- Pitcher
- Born: December 1, 1944 Rock Hill, South Carolina, U.S.
- Died: May 26, 2005 (aged 60) Margate, Florida, U.S.
- Batted: RightThrew: Right

MLB debut
- September 16, 1965, for the Houston Astros

Last MLB appearance
- September 30, 1974, for the Detroit Tigers

MLB statistics
- Win–loss record: 43–30
- Earned run average: 3.61
- Strikeouts: 407
- Stats at Baseball Reference

Teams
- Houston Astros (1965–1966, 1968–1973); Detroit Tigers (1974);

= Jim Ray =

American baseball player (1944–2005)

James Francis Ray (December 1, 1944 – May 26, 2005) was an American right-handed professional baseball pitcher, who played in Major League Baseball (MLB) from 1965 to 1966 and from 1968 to 1974 for the Houston Astros and Detroit Tigers.

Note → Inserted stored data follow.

(** ** Reading memory *)

Lemma load_reader a : keeps eq (load a).
Proof. intros m. unfold load. by destruct (m !! a). Qed.
#[export] Hint Resolve load_reader : keeps.
Lemma load_bytes_reader n : forall a, keeps eq (load_bytes n a).
Proof. induction n as [|n IH]; intros a; cbn [load_bytes]; keeps_tac. Qed.
#[export] Hint Resolve load_bytes_reader : keeps.
Lemma load_le_reader n a : keeps eq (load_le n a).
Proof. unfold load_le. keeps_tac. Qed.
#[export] Hint Resolve load_le_reader : keeps.
Lemma strncmp_reader n : forall a b, keeps eq (strncmp_loop n a b).
Proof. induction n as [|n IH]; intros a b; cbn [strncmp_loop]; keeps_tac. Qed.
#[export] Hint Resolve strncmp_reader : keeps.
Lemma same_name_reader a b n : keeps eq (same_name a b n).
Proof. unfold same_name, strncmp. keeps_tac. Qed.
#[export] Hint Resolve same_name_reader : keeps.
Lemma string_end_reader n : forall a, keeps eq (string_end n a).
Proof. induction n as [|n IH]; intros a; cbn [string_end]; keeps_tac. Qed.
#[export] Hint Resolve string_end_reader : keeps.
Lemma strlen_reader n a : keeps eq (strlen n a).
Proof. unfold strlen. keeps_tac. Qed.
#[export] Hint Resolve strlen_reader : keeps.
Lemma string_at_reader n : forall a, keeps eq (string_at n a).
Proof. induction n as [|n IH]; intros a; cbn [string_at]; keeps_tac. Qed.
#[export] Hint Resolve string_at_reader : keeps.
Lemma get_entry_reader b i : keeps eq (tegrabl_blob_get_entry b i).
Proof. unfold tegrabl_blob_get_entry, blob_header, start, offset, entries_offset, h_type. keeps_tac. Qed.
#[export] Hint Resolve get_entry_reader : keeps.
Lemma entry_applies_reader fuel g mode e p : keeps eq (entry_applies fuel g mode e p).
Proof. unfold entry_applies, op_mode. keeps_tac. Qed.
#[export] Hint Resolve entry_applies_reader : keeps.
Lemma find_entry_reader fuel g mode n : forall bh i p, keeps eq (find_entry fuel g mode n bh i p).
Proof. induction n as [|n IH]; intros bh i p; cbn [find_entry]; keeps_tac. Qed.
#[export] Hint Resolve find_entry_reader : keeps.

(** ** What an update writes *)

Section Writing.
Variables (D : Z -> Prop) (lo hi : Z).
Abbreviation inside := (contained D True True lo hi).

Lemma inside_range a n : lo <= a -> a + n <= hi -> writes D True lo hi a n.
Proof using. intros H1 H2. right. split; [done|]. split; [done|]. by intros x. Qed.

Born in Rock Hill, South Carolina, he attended Holly High School in Holly, Michigan, and was signed by the Baltimore Orioles in 1963.

The 6 ft 1 in, 185 lb Ray was known as a hard thrower with a stellar fastball and earned the nickname "Sting Ray" during the season when he struck out 115 batters in 115 innings. Two years later, he appeared in 47 games played for the 1971 Astros, all but one in relief, and won ten of 14 decisions with a 2.12 earned run average (ERA). He was traded along with Gary Sutherland from the Astros to the Tigers for Fred Scherman at the Winter Meetings on December 3, 1973. For his career, Ray appeared in 308 Major League games, all but 20 in relief, and notched 25 saves.

Ray died on May 26, 2005, in Margate, Florida.